The first poems by Desnos to appear in print were published in 1917 in La Tribune des Jeunes (Platform for Youth) and in 1919 in the avant-garde review Le Trait d'union (Hyphen), and the same year in the Dadaist magazine Littérature. In 1922 he published his first book, a collection of surrealistic aphorisms, with the title Rrose Sélavy (based upon the name (pseudonym) of the popular French artist Marcel Duchamp).

In 1919 he met the poet Benjamin Péret, who introduced him to the Paris Dada group and André Breton, with whom he soon became friends. While working as a literary columnist for Paris-Soir, Desnos was an active member of the Surrealist group and developed a particular talent for automatic writing. He, together with writers such as Louis Aragon and Paul Éluard, would form the literary vanguard of surrealism. André Breton included two photographs of Desnos sleeping in his surrealist novel Nadja. Although he was praised by Breton in his 1924 Manifeste du Surréalisme for being the movement's "prophet", Desnos disagreed with Surrealism's involvement in communist politics, which caused a rift between him and Breton. Desnos continued work as a columnist.

In 1926 he composed The Night of Loveless Nights, a lyric poem dealing with solitude curiously written in classic quatrains, which makes it more like Baudelaire than Breton. Desnos fell in love with Yvonne George, a singer whose obsessed fans made his love impossible. He wrote several poems for her, as well as the erotic surrealist novel La liberté ou l'amour! (1927). Critic Ray Keenoy describes La liberté ou l'amour! as "literary and lyrical in its outpourings of sexual delirium."

By 1929 Breton definitively condemned Desnos, who in turn joined Georges Bataille and Documents, as one of the authors to sign Un Cadavre (A cadaver) attacking "le bœuf Breton" (the ox Breton). He wrote articles on "Modern Imagery", "Avant-garde Cinema" (1929, issue 7), "Pygmalion and the Sphinx" (1930, issue 1), and Sergei Eisenstein, the Soviet filmmaker, on his film titled The General Line (1930, issue 4).

His career in radio began in 1932 with a show dedicated to Fantômas. During that time, he became friends with Picasso, Hemingway, Artaud and John Dos Passos; published many critical reviews on jazz and cinema; and became increasingly involved in politics. He wrote for many periodicals, including Littérature, La Révolution surréaliste and Variétés. Besides his numerous collections of poems, he published three novels, Deuil pour deuil (1924), La Liberté ou l'amour! (1927) and Le vin est tiré (1943); a play, La Place de l'étoile (1928; revised 1944); and a film script, L'Étoile de mer (1928), which was directed by Man Ray that same year.

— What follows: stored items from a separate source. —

(* ===== verification/Terminal.v ===== *)
(** * The terminal emulator (terminal.c)

  A program of the host that copies bytes from its standard input to the pipe of the keyboard, and from the pipe
  of the console to its standard output.  A file is polled as long as it is not known to be ready; a negative
  descriptor is not polled.  What [poll] answers is an argument of the loop. *)

From S2P Require Import Prelude.

(** ** The polling array *)

(** An entry of [fds] with its entries of [state] and [errst]. *)
Record pfd := mkPfd { fd : Z; ready : bool; err : bool }.

(** [flip(i)]: the negative of a descriptor, which is flipped back by another [flip]. *)
Definition flip (p : pfd) : pfd := mkPfd (- fd p - 1) (ready p) (err p).
Definition polled (p : pfd) : bool := bool_decide (0 <= fd p)%Z.

(** Standard input and output, and the pipes of the keyboard and of the console. *)
Record fdset := mkFds { IN : pfd; OUT : pfd; KBD : pfd; CON : pfd }.

(** What [poll] says of a file: the event that was asked for, and [POLLERR|POLLHUP]. *)
Record revents := mkRev { r_ready : bool; r_err : bool }.
Record answers := mkAnswers { a_in : revents; a_out : revents; a_kbd : revents; a_con : revents }.

(** The body of the loop that updates the indicators. *)
Definition update (r : revents) (p : pfd) : pfd :=
  if polled p then
    let p := mkPfd (fd p) (r_ready r) (err p) in
    let p := if ready p then flip p else p in
    mkPfd (fd p) (ready p) (r_err r)
  else p.

Definition update_all (a : answers) (f : fdset) : fdset :=
  mkFds (update (a_in a) (IN f)) (update (a_out a) (OUT f)) (update (a_kbd a) (KBD f)) (update (a_con a) (CON f)).

(** ** The files

  What can be read of the two inputs and whether they have been closed, what was written, and whether the machine
  still reads its keyboard. *)
Record files := mkFiles {
  f_stdin : list Z; stdin_closed : bool; f_kbd : list Z; kbd_open : bool;
  f_con : list Z; con_closed : bool; f_stdout : list Z
}.

(** [read(fd, &buf, 1)] of an input: [None] when it has ended; a read that would block is [Stalled]. *)
Definition read_byte (input : list Z) (closed : bool) : outcome (option Z * list Z) :=
  match input with
  | c :: input => Ret (Some c, input)
  | [] => if closed then Ret (None, []) else Err Stalled
  end.

(** [if(rc==1) rc=write(tofd, &buf, 1)]: the signal of a pipe that nobody reads kills the program. *)
Definition write_byte (o : option Z) (reader : bool) (output : list Z) : outcome (list Z) :=
  match o with
  | Some c => if reader then Ret (output ++ [c]) else Err Fatal
  | None => Ret output
  end.

(** [transfer_byte(0, 2, 0, kbdfd)] and [transfer_byte(3, 1, confd, 1)]. *)
Definition transfer_kbd (f : fdset) (w : files) : outcome (fdset * files) :=
  '(o, input) ← read_byte (f_stdin w) (stdin_closed w);
  output ← write_byte o (kbd_open w) (f_kbd w);
  Ret (mkFds (flip (IN f)) (OUT f) (flip (KBD f)) (CON f),
       mkFiles input (stdin_closed w) output (kbd_open w) (f_con w) (con_closed w) (f_stdout w)).

Definition transfer_con (f : fdset) (w : files) : outcome (fdset * files) :=
  '(o, input) ← read_byte (f_con w) (con_closed w);
  output ← write_byte o true (f_stdout w);
  Ret (mkFds (IN f) (flip (OUT f)) (KBD f) (flip (CON f)),
       mkFiles (f_stdin w) (stdin_closed w) (f_kbd w) (kbd_open w) input (con_closed w) output).

(** A round of [io_loop]; the flag says that the loop goes on. *)
Definition io_round (a : answers) (f : fdset) (w : files) : outcome (bool * (fdset * files)) :=
  let f := update_all a f in
  let XKBD := ready (IN f) && ready (KBD f) in
  let XCON := ready (OUT f) && ready (CON f) in
  if negb XKBD && negb XCON && (err (KBD f) || err (CON f)) then Ret (false, (f, w))
  else
    '(f, w) ← (if XKBD then transfer_kbd f w else Ret (f, w));
    '(f, w) ← (if XCON then transfer_con f w else Ret (f, w));
    Ret (true, (f, w)).

(** The start of [io_loop]: the pipes are (re)opened. *)
Definition io_start (kbdfd confd : Z) (f : fdset) : fdset :=
  mkFds (IN f) (OUT f) (mkPfd kbdfd (ready (KBD f)) (err (KBD f))) (mkPfd confd (ready (CON f)) (err (CON f))).

Definition fds0 : fdset := mkFds (mkPfd 0 false false) (mkPfd 1 false false) (mkPfd 0 false false) (mkPfd 0 false false).
(** Threads, pipes and sockets are not implemented: of their tests exactly those pass that ask for nothing but
    failures, and the machine halts in each of them.  The tests of concurrency pass. *)
Theorem exercises_passing :
  passing [0]%nat thread_tests = [] /\ all_halt [0]%nat thread_tests = true /\
  passing [0]%nat (pipe_tests 5 6 100 10) = [] /\ all_halt [0]%nat (pipe_tests 5 6 100 10) = true /\
  passing [0]%nat (socket_tests 3 100 10) = ["test_listen_fails_on_bad_fid"; "test_listen_fails_on_NOPORT"; "test_accept_fails_on_bad_fid";
    "test_accept_fails_on_unbound_socket"; "test_connect_fails_on_bad_fid"; "test_connect_fails_on_illegal_port"; "test_connect_fails_on_non_listened_port"]%string /\
  all_halt [0]%nat (socket_tests 3 100 10) = true /\
  passing [0]%nat concurrency_tests = ["test_multitask"; "test_preemption"]%string /\
  passing [2]%nat io_tests = ["test_input_concurrency"]%string /\
  run_one [0]%nat user_tests = true.
Proof. vm_compute. repeat split. Qed.

(** ** The program

  [main]: the tests that are available are those of the system and those of the user. *)
Definition validate_main (description : Test -> bytes) (timeout minimum_cores minimum_terminals : Test -> Z) (tty : bool)
    (basic pipes sockets : Test) (run : program_arguments -> Test -> bool) (ks : list key) (m : msg_state) : outcome (option (bytes + list bool)) :=
  let tests := all_tests basic pipes sockets in
  let available := default [] (l ← register_test tests []; register_test user_tests l) in
  run_program description timeout minimum_cores minimum_terminals tty run available tests ks m.
(* ===== verification/ClockTests.v ===== *)
(** * The tests that measure time (validate_api.c)

  [test_parallelism] and [test_term_input_driver_interrupt].  The clock is an argument: [now n] is what its [n]th reading
  gives, in microseconds, and what the tests compute with it is exact.  The numbers of runs and of processes are
  arguments as well. *)

From Stdlib Require Import String Ascii.
From S2P Require Import Prelude Rlist Iface Sched SchedInv SchedSys Instances Kernel Dev Streams Proc Boot Sys Prog UnitTest Symposium ApiTests ExerciseTests.

#[local] Open Scope Z_scope.

(** [fibo(35)], as [fibo35_ok] shows. *)
Definition fibo35 : Z := 9227465.

Definition compute_child : Task tmem := task_of (mret (if decide (fibo35 mod 3 = 1) then 1 else 0)).

Section clock.
Context (now : Z -> Z).

(** The cell [clock] counts the readings. *)
Definition mark_time (clock : Z) : test Z :=
  modify (fun u => let n := default 0 (cells u !! clock) in (set_cell clock (n + 1) u, now n)).

Definition time_since (clock t0 : Z) : test Z := t1 ← mark_time clock; mret (t1 - t0).

(** The smallest and the largest time so far; the first run sets both. *)
Definition note_time (I : nat) (Trun : Z) (mm : Z * Z) : Z * Z :=
  if decide (I = 0%nat) then (Trun, Trun)
  else (if decide (Trun < mm.1) then Trun else mm.1, if decide (mm.2 < Trun) then Trun else mm.2).

(** ** Input that interrupts *)

Definition input_char : Task tmem := task_of (_ ← check_eq (Read 0 1) 1; mret 0).

(** One run; [n] runs, from the [I]th on. *)
Definition compute_run (clock : Z) : test Z :=
  t0 ← mark_time clock;
  pid ← exec_task compute_child 0 None;
  _ ← ASSERT (bool_decide (pid <> NOPROC));
  _ ← check_eq (WaitChild pid) pid;
  time_since clock t0.

Fixpoint run_times (clock : Z) (n I : nat) (mm : Z * Z) : test (Z * Z) :=
  match n with
  | O => mret mm
  | Datatypes.S n => Trun ← compute_run clock; run_times clock n (Datatypes.S I) (note_time I Trun mm)
  end.

Definition run_with_io (clock : Z) (ntimes nioproc : nat) (mm : Z * Z) : test (Z * Z) :=
  _ ← for_upto nioproc (fun _ => pid ← exec_task input_char 0 None; ASSERT (bool_decide (pid <> NOPROC)));
  mm ← run_times clock ntimes 0 mm;
  _ ← sendme 0 (replicate nioproc 65);
  _ ← for_upto nioproc (fun _ => check_ne (WaitChild NOPROC) NOPROC);
  mret mm.

(** [(T1000-T0)/T0 < 0.1], where a division by zero does not give a number below. *)
Definition fast_enough (T1000 T0 : Z) : bool :=
  if decide (0 < T0) then bool_decide (10 * (T1000 - T0) < T0)
  else if decide (T0 = 0) then bool_decide (T1000 < 0)
  else bool_decide (T0 < 10 * (T1000 - T0)).

Definition test_term_input_driver_interrupt (ntimes nioproc : nat) : Task tmem := task_of (
  clock ← fresh_cell 0;
  fid ← sc (OpenTerminal 0);
  _ ← ASSERT (bool_decide (fid <> NOFILE));
  _ ← (if decide (fid <> 0) then _ ← check_eq (Dup2 fid 0) 0; check_eq (Close fid) 0 else mret tt);
  mm ← run_with_io clock ntimes nioproc (0, 0);
  let T1000 := mm.1 in
  mm ← run_with_io clock ntimes 0 mm;
  let T0 := mm.1 in
  _ ← ASSERT_MSG (fast_enough T1000 T0);
  mret 0).

(** ** Cores in parallel

  The test boots a machine for each run.  How many cores the machine has matters for the time only. *)
Definition run_twice (clock trun : Z) : Task tmem := task_of (
  tstart ← mark_time clock;
  _ ← exec_task compute_child 0 None;
  _ ← exec_task compute_child 0 None;
  _ ← call (WaitChild NOPROC);
  _ ← call (WaitChild NOPROC);
  t ← time_since clock tstart;
  _ ← store_cell trun t;
  mret 0).

(** [fabs(T1/T2 - 2.0) < 0.4] *)
Definition halved (T1 T2 : Z) : bool :=
  if decide (0 < T2) then bool_decide (16 * T2 < 10 * T1 < 24 * T2) else bool_decide (T2 <> 0 /\ 24 * T2 < 10 * T1 < 16 * T2).

Section boots.
Context {T S : Type} `{SpawnOps T S} `{WakeOps T S}.
Context (tid_of : T -> Z) (initialize_scheduler : S -> S) (sched0 : S) (max_proc fuel : nat).

Definition boot_run (task : Task tmem) (u : tmem) : outcome tmem :=
  s ← (Sys.boot initialize_scheduler max_proc max_proc task 0 None sched0 ([] : ttys) u : outcome (sys tmem T S ttys));
  s ← test_run tid_of max_proc fuel s;
  Ret (memory s).

Fixpoint run_boots (clock trun : Z) (n I : nat) (minTrun : Z) (u : tmem) : outcome (Z * tmem) :=
  match n with
  | O => Ret (minTrun, u)
  | Datatypes.S n =>
      u ← boot_run (run_twice clock trun) u;
      run_boots clock trun n (Datatypes.S I) (note_time I (default 0 (cells u !! trun)) (minTrun, minTrun)).1 u
  end.

(** [online] is the number of the host's processors; the test ends at once if there is only one. *)
Definition test_parallelism (online : Z) (ntimes : nat) : outcome bool :=
  if decide (online < 2) then Ret true
  else
    let u := mkTmem false ∅ 10 [] in
    '(T1, u) ← run_boots 8 9 ntimes 0 0 u;
    '(T2, u) ← run_boots 8 9 ntimes 0 0 u;
    Ret (halved T1 T2 && negb (FLAG_FAILURE u)).
End boots.
End clock.

(** ** What the children compute *)

(** Two numbers in a row, without computing any twice. *)
Fixpoint fibo_pair (n : nat) : Z * Z :=
  match n with O => (0, 1) | Datatypes.S n => let '(a, b) := fibo_pair n in (b, u32 (b + a)) end.

Lemma fibo_pair_ok n : fibo_pair n = (fibo n, fibo (Datatypes.S n)).
Proof. induction n as [|n IH]; [done|]. cbn [fibo_pair]. rewrite IH. done. Qed.

Lemma fibo_fast n : fibo n = (fibo_pair n).1.
Proof. by rewrite fibo_pair_ok. Qed.

Lemma fibo35_ok : fibo 35 = fibo35.
Proof. rewrite fibo_fast. vm_compute. reflexivity. Qed.

(** ** What the tests measure *)

(** The time of several runs is the shortest of theirs, and the longest is kept as well. *)
Definition note_all (runs : list Z) (mm : Z * Z) : nat * (Z * Z) :=
  foldl (fun r Trun => (Datatypes.S r.1, note_time r.1 Trun r.2)) (0%nat, mm) runs.

Lemma note_all_shortest Trun runs mm : (note_all (Trun :: runs) mm).2 = (foldl Z.min Trun runs, foldl Z.max Trun runs).
Proof.
  unfold note_all. cbn [foldl fst snd]. assert (note_time 0 Trun mm = (Trun, Trun)) as -> by done.
  assert (forall n lo hi, (foldl (fun r Trun => (Datatypes.S r.1, note_time r.1 Trun r.2)) (Datatypes.S n, (lo, hi)) runs).2 =
    (foldl Z.min lo runs, foldl Z.max hi runs)) as Hall; [|apply Hall].
  induction runs as [|x runs IH]; intros n lo hi; [done|]. cbn [foldl fst snd]. unfold note_time at 2. rewrite decide_False by done. cbn [fst snd].
  rewrite IH. f_equal; f_equal; destruct (decide _); lia.
Qed.

#[local] Instance wake_in_clock_tests : WakeOps tid (Sched.sched Z) := sched_wake 0.

Definition interrupt_test (now : Z -> Z) (nioproc : nat) : outcome bool :=
  execute_boot (fun _ : tid => 1) initialize_scheduler (mkSched ∅ ∅ ∅ 0 ∅ 0) 64 2000 1 (test_term_input_driver_interrupt now 10 nioproc) 0 None.

Definition parallelism_test (now : Z -> Z) (online : Z) : outcome bool :=
  test_parallelism now (fun _ : tid => 1) initialize_scheduler (mkSched ∅ ∅ ∅ 0 ∅ 0) 16 500 online 10.

(** The readers do not keep the other processes from running, they get what is typed, and all of them end: the test
  passes if the runs with readers take no longer, and fails if they take an eighth more. *)
Example interrupt_test_ends :
  interrupt_test (fun n => 80 * n) 50 = Ret true /\
  interrupt_test (fun n => if decide (n < 20) then 90 * n else 80 * n) 50 = Ret false.
Proof. vm_compute. done. Qed.

(** The test of parallelism passes if the second ten runs take half of the time of the first ten, and fails if they take
  as long; on a host with one processor nothing is tested. *)
Example parallelism_test_ends :
  parallelism_test (fun n => if decide (n < 20) then 100 * n else 50 * n) 2 = Ret true /\
  parallelism_test (fun n => 100 * n) 2 = Ret false /\
  parallelism_test (fun n => 100 * n) 1 = Ret true.
Proof. vm_compute. done. Qed.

During World War II, Desnos was an active member of the French Résistance network Réseau AGIR, under the direction of Michel Hollard, often publishing under pseudonyms. For Réseau Agir, Desnos provided information collected during his job at the journal Aujourd'hui and made false identity papers, and was arrested by the Gestapo on February 22, 1944.  He was first deported to the German concentration camps of Auschwitz in occupied Poland, then Buchenwald, Flossenburg in Germany and finally to Terezín (Theresienstadt) in occupied Czechoslovakia in 1945.

Desnos died in "Malá pevnost", which was an inner part of Terezín used only for political prisoners, from typhoid, a month after the camp's liberation.